The Blue State Conservative

Created in 1956 by the U.S. Army Corps of Engineers and situated just north of Atlanta, Lake Lanier is the largest lake in Georgia, encompassing 38,000 surface acres and 692 miles of shoreline at normal level, or “full pool.”

In 1999, Georgians were told that Lanier was in a perilous state, as the region was in the grips a protracted drought described by the British Broadcasting Corporation (BBC) as the “Drought of the Century.” Roy Barnes, Georgia’s Democratic governor at the time, issued a terrifying warning that lake levels might never recover unless immediate steps were taken to mitigate global warming. Those steps were never taken, but the drought of 1998-2003 eventually met a natural ending when plentiful rainfall returned Lanier to full pool.

In 2009, Georgia’s citizens were told that Lanier was once again in a perilous state, so much so that it could dry up permanently along with the rivers and streams that feed it. Nearly three years of drought had left the lake hovering at 20 feet below full pool, the lowest on record. Things were so bad that floating boat docks rested on dry land far from water, in some places as much as 100 feet away – photo. Mainstream media warned readers and viewers that the drought of 2007-2009 likely marked the arrival of the long-predicted environmental “tipping point.” But by the next year, the drought went away as plentiful rainfall returned Lanier to full pool.

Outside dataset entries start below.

(** X11: when [divmod(self, other)] returns a pair, [self // other] and
    [self % other] return its first and its second member; likewise for
    [divmod(other, self)] with [other // self] and [other % self]. *)
Theorem floordiv_mod_of_divmod mode self other q k :
  (roman_divmod mode self other = ARet (q, k) ->
   roman_floordiv mode self other = ARet q /\ roman_mod mode self other = ARet k) /\
  (roman_rdivmod mode self other = ARet (q, k) ->
   roman_rfloordiv mode self other = ARet q /\ roman_rmod mode self other = ARet k).
Proof.
  split; intros H.
  - unfold roman_divmod in H; invert_binds; injection H as <- <-.
    unfold roman_floordiv, roman_mod.
    rewrite Ha, Ha0, Ha1; cbn [abind]; rewrite Ha2, Ha3; cbn [abind].
    split; assumption.
  - unfold roman_rdivmod in H; invert_binds; injection H as <- <-.
    unfold roman_rfloordiv, roman_rmod.
    rewrite Ha, Ha0, Ha1; cbn [abind]; rewrite Ha2, Ha3; cbn [abind].
    split; assumption.
Qed.

Lemma floordiv_mod_of_divmod_witness :
  roman_divmod "tolerant" (mk_roman "CCCXLIX" true true true (Some 349))
    (RomanOperand (mk_roman "XLV" true true true (Some 45)))
    = ARet (mk_roman "VII" true true true (Some 7), mk_roman "XXXIV" true true true (Some 34)) /\
  roman_floordiv "tolerant" (mk_roman "CCCXLIX" true true true (Some 349))
    (RomanOperand (mk_roman "XLV" true true true (Some 45)))
    = ARet (mk_roman "VII" true true true (Some 7)) /\
  roman_mod "tolerant" (mk_roman "CCCXLIX" true true true (Some 349))
    (RomanOperand (mk_roman "XLV" true true true (Some 45)))
    = ARet (mk_roman "XXXIV" true true true (Some 34)).
Proof.
  assert (H : roman_divmod "tolerant" (mk_roman "CCCXLIX" true true true (Some 349))
                (RomanOperand (mk_roman "XLV" true true true (Some 45)))
              = ARet (mk_roman "VII" true true true (Some 7),
                      mk_roman "XXXIV" true true true (Some 34)))
    by (vm_compute; reflexivity).
  split; [exact H|].
  exact (proj1 (floordiv_mod_of_divmod "tolerant" (mk_roman "CCCXLIX" true true true (Some 349))
                  (RomanOperand (mk_roman "XLV" true true true (Some 45)))
                  (mk_roman "VII" true true true (Some 7))
                  (mk_roman "XXXIV" true true true (Some 34))) H).
Defined.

Fast-forward to 2013. After an extremely hot summer the preceding year, Lanier had fallen to 13 feet below full pool, providing the climate crisis industry yet another opportunity to raise their ominous warnings to deafening levels. But by May 2013, less than a year after the drought of 2012, Lanier was restored to full pool as north Georgia experienced abundant rainfall and one of the coldest spring seasons on record.

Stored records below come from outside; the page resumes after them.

(** * TestBackend: the test-harness builder of backend-test-utils

    A shallow embedding of
    [packages/backend-test-utils/src/next/wiring/TestBackend.ts].

    The file under study is orchestration code: it builds a list of service
    factories, hands it to the backend framework, starts the backend and
    keeps track of what has to be stopped after the tests.  The embedding
    follows the source statement by statement:

    - JavaScript values are a small inductive universe; a closure is its
      code together with the variables it captured (here: the cell of the
      local variable [server]);
    - the local variable [server] of [startTestBackend] lives in a heap of
      cells, one cell per call, because three closures created by a call
      share it;
    - the module-level variables [backendInstancesToCleanUp] and
      [registered] are fields of the state of the module;
    - asynchronous code is run to completion in program order (one thread),
      a rejected promise is a thrown error; the callbacks that the teardown
      hook runs side by side are each resumed when its own promise settles,
      in an order that is the framework's;
    - every call that leaves the file and has an effect (the http server,
      the lifecycle service, the backend framework, jest, the console) is
      answered by a collaborator that is a parameter of the development,
      and is recorded in a log; objects that are only built and passed on
      (the express application, the middleware, the child logger) are
      data. *)

From Stdlib Require Import ZArith NArith List Lia.
From stdpp Require Import base option list strings pretty gmap.

(** ** JavaScript values *)

(** References to objects that live outside this file. *)
Inductive RootHttpRouter := Router (handle : nat).
Inductive ExtendedHttpServer := HttpServer (handle : nat).
Inductive Backend := BackendRef (handle : nat).

(** The cell of one [let server] declaration. *)
Definition loc := nat.

(** The object handed to [new ConfigReader(...)] at line 167:
    [{ backend: { baseUrl, listen: { port } } }]. *)
Record ConfigData := {
  backend_baseUrl : string;
  backend_listen_port : N;
}.

Inductive ConfigReader := NewConfigReader (data : ConfigData).

(** Modelled from the spec: [SingleHostDiscovery] is a class of
    backend-common, whose code is not part of the file; the spec says that
    the discovery is "scoped to" the base URL and listen port of the
    configuration it is built from, so an instance is the configuration it
    was built from. *)
Record SingleHostDiscovery := {
  discovery_baseUrl : string;
  discovery_listen_port : N;
}.

Definition SingleHostDiscovery_fromConfig (config : ConfigReader) : SingleHostDiscovery :=
  match config with
  | NewConfigReader data =>
      {| discovery_baseUrl := backend_baseUrl data;
         discovery_listen_port := backend_listen_port data |}
  end.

Do you see a pattern? As one drought leaves and another arrives, climate crusaders seize upon the new one to frighten voters into accepting the stratospheric carbon taxes they say are urgently needed to address global warming. When drought conditions don’t exist, they move on to something else and start yelping about another “climate emergency,” such as blizzards, hurricanes, floods and forest fires. All of those extreme weather events are natural components of earth’s ever-changing climate, which has been in an inexorable state of flux long before dinosaurs disappeared 65 million years ago.

So, after three droughts in the last 23 years, how has Georgia’s largest lake been adversely affected by climate change? The answer is not at all. You won’t hear climate carnival barkers trying to horrify you about Lake Lanier this summer, because Georgia’s No. 1 reservoir is holding a straight flush with a water level standing at full pool.

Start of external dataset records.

(** X5 on two turns, with the budgets 50 and 100: the last turn alone, then
    both. *)
Lemma select_recent_monotone_on_two_turns :
  [turn "assistant" "It searches embeddings by similarity."]
  `suffix_of` [ turn "user" "What is FAISS used for?";
                turn "assistant" "It searches embeddings by similarity." ].
Proof.
  apply (select_recent_monotone InMemory.count_tokens
           [ turn "user" "What is FAISS used for?";
             turn "assistant" "It searches embeddings by similarity." ]
           _ _ 50 100).
  - lia.
  - vm_compute. reflexivity.
  - vm_compute. reflexivity.
Defined.

(** X8 on a run that stores two entries, asked for five neighbours. *)
Lemma store_search_returns_every_entry_on_run :
  exists results,
    store_search
      (store_run [ CallAdd "What is Python?" "A programming language."
                     [3%float; 4%float];
                   CallSearch [3%float; 4%float] 5;
                   CallAdd "What is Java?" "Another programming language."
                     [4%float; 3%float] ])
      [1%float; 0%float] 5
    = Ok results
    /\ results ≡ₚ [ ("What is Python?", "A programming language.");
                    ("What is Java?", "Another programming language.") ].
Proof.
  eapply (store_search_returns_every_entry
            [ CallAdd "What is Python?" "A programming language."
                [3%float; 4%float];
              CallSearch [3%float; 4%float] 5;
              CallAdd "What is Java?" "Another programming language."
                [4%float; 3%float] ]
            [1%float; 0%float] 5).
  - vm_compute. reflexivity.
  - reflexivity.
  - lia.
  - simpl. lia.
Defined.

Lemma twin_entries_context (db : InMemory.DB) :
  build_vector_memory_context InMemory.count_tokens InMemory.DB
    InMemory.embed_text "What is FAISS?"
    (mkWorld db (store_run (map add_entry twin_entries)))
  = (mkWorld db (store_run (map add_entry twin_entries)),
     Ok [ ("What is FAISS used for?", "It is a vector index.");
          ("What is FAISS used for?", "It searches embeddings by similarity.") ]).
Proof. vm_compute. reflexivity. Qed.

(** X10 on the store of the twin entries: the two of them are retrieved. *)
Lemma build_vector_memory_context_bounds_on_twins :
  let w : World InMemory.DB := mkWorld [] (store_run (map add_entry twin_entries)) in
  let qa_context :=
    [ ("What is FAISS used for?", "It is a vector index.");
      ("What is FAISS used for?", "It searches embeddings by similarity.") ] in
  w = w
  /\ length qa_context <= 5
  /\ Forall (fun qa => InMemory.count_tokens (pair_text qa)
                       = Ok (pair_tokens InMemory.count_tokens qa)) qa_context
  /\ (qa_context = []
      \/ (Z.of_nat (pairs_tokens InMemory.count_tokens qa_context)
          <= MAX_VECTOR_QA_TOKENS)%Z)
  /\ Forall (fun qa => exists i,
                 _questions (vector_store w) !! i = Some (fst qa)
                 /\ _answers (vector_store w) !! i = Some (snd qa)) qa_context
  /\ (store_is_empty (vector_store w) = true -> qa_context = []).
Proof.
  apply (build_vector_memory_context_bounds InMemory.count_tokens InMemory.DB
           InMemory.embed_text "What is FAISS?"
           (mkWorld [] (store_run (map add_entry twin_entries)))
           (mkWorld [] (store_run (map add_entry twin_entries)))
           (map add_entry twin_entries)).
  - reflexivity.
  - exact (twin_entries_context []).
Defined.

(** X11 on a conversation of one exchange, with the store empty. *)
Lemma build_messages_keeps_history_order_on_greeting :
  exists front older kept copies : list Message,
    [ turn "system" SYSTEM_INSTRUCTION; turn "user" "Hi"; turn "assistant" "Hello!";
      turn "user" "What is 2+2?" ]
    = front ++ copies ++ [turn "user" "What is 2+2?"]
    /\ (front = [turn "system" SYSTEM_INSTRUCTION]
        \/ exists context,
             front = [turn "system" SYSTEM_INSTRUCTION; context]
             /\ context !! "role" = Some "system")
    /\ [ ({[ "role" := "user"; "content" := "Hi"; "timestamp" := "" ]} : Message);
         {[ "role" := "assistant"; "content" := "Hello!"; "timestamp" := "" ]} ]
       = older ++ kept
    /\ Forall2 (fun msg copy => clean_copy msg = Ok copy) kept copies
    /\ length [ turn "system" SYSTEM_INSTRUCTION; turn "user" "Hi";
                turn "assistant" "Hello!"; turn "user" "What is 2+2?" ]
       <= 3 + length [ ({[ "role" := "user"; "content" := "Hi";
                           "timestamp" := "" ]} : Message);
                       {[ "role" := "assistant"; "content" := "Hello!";
                          "timestamp" := "" ]} ]
    /\ (forall n,
          count_message_list_tokens InMemory.count_tokens
            [ ({[ "role" := "user"; "content" := "Hi";
                  "timestamp" := "" ]} : Message);
              {[ "role" := "assistant"; "content" := "Hello!";
                 "timestamp" := "" ]} ]
          = Ok n ->
          (Z.of_nat n <= MAX_HISTORY_TOKENS)%Z ->
          older = []).
Proof.
  apply (build_messages_keeps_history_order InMemory.count_tokens InMemory.DB
           InMemory.get_messages InMemory.embed_text
           "conversation-1" "What is 2+2?"
           (mkWorld
              [ ("conversation-1",
                 {[ "role" := "user"; "content" := "Hi"; "timestamp" := "" ]});
                ("conversation-1",
                 {[ "role" := "assistant"; "content" := "Hello!";
                    "timestamp" := "" ]}) ]
              store_init)
           (mkWorld
              [ ("conversation-1",
                 {[ "role" := "user"; "content" := "Hi"; "timestamp" := "" ]});
                ("conversation-1",
                 {[ "role" := "assistant"; "content" := "Hello!";
                    "timestamp" := "" ]}) ]
              store_init)).
  - vm_compute. reflexivity.
  - vm_compute. reflexivity.
Defined.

More about north Georgia’s drought history …

In April 1865, the month President Lincoln was assassinated and 91 years before Lake Lanier existed, north Georgia entered a drought phase. Over the next century, the region would experience protracted droughts from 1903-1905 and 1924-1927, the latter of which was so severe that the lowest stream levels ever recorded in Georgia were reported by the Weather Bureau, known today as the National Weather Service.

The next droughts to impact the region occurred in 1930-1935 and 1938-1944. Fifteen years later, north Georgia suffered through the drought of 1950-1957. Thirty years down the road, Lanier reached the lowest levels since its creation during the drought of 1985-1988 before recovering to full pool when abundant rainfall returned.

Bottom line: Periodic droughts in north Georgia—and everywhere else on the planet—are an inevitable part of the ever-changing climate cycle that existed long before the climate crisis industry concocted the global warming hoax in the early 1980s.

By John Eidson

Featured photo is of Lake Lanier on December 28, 2008, courtesy of blakev at Flickr.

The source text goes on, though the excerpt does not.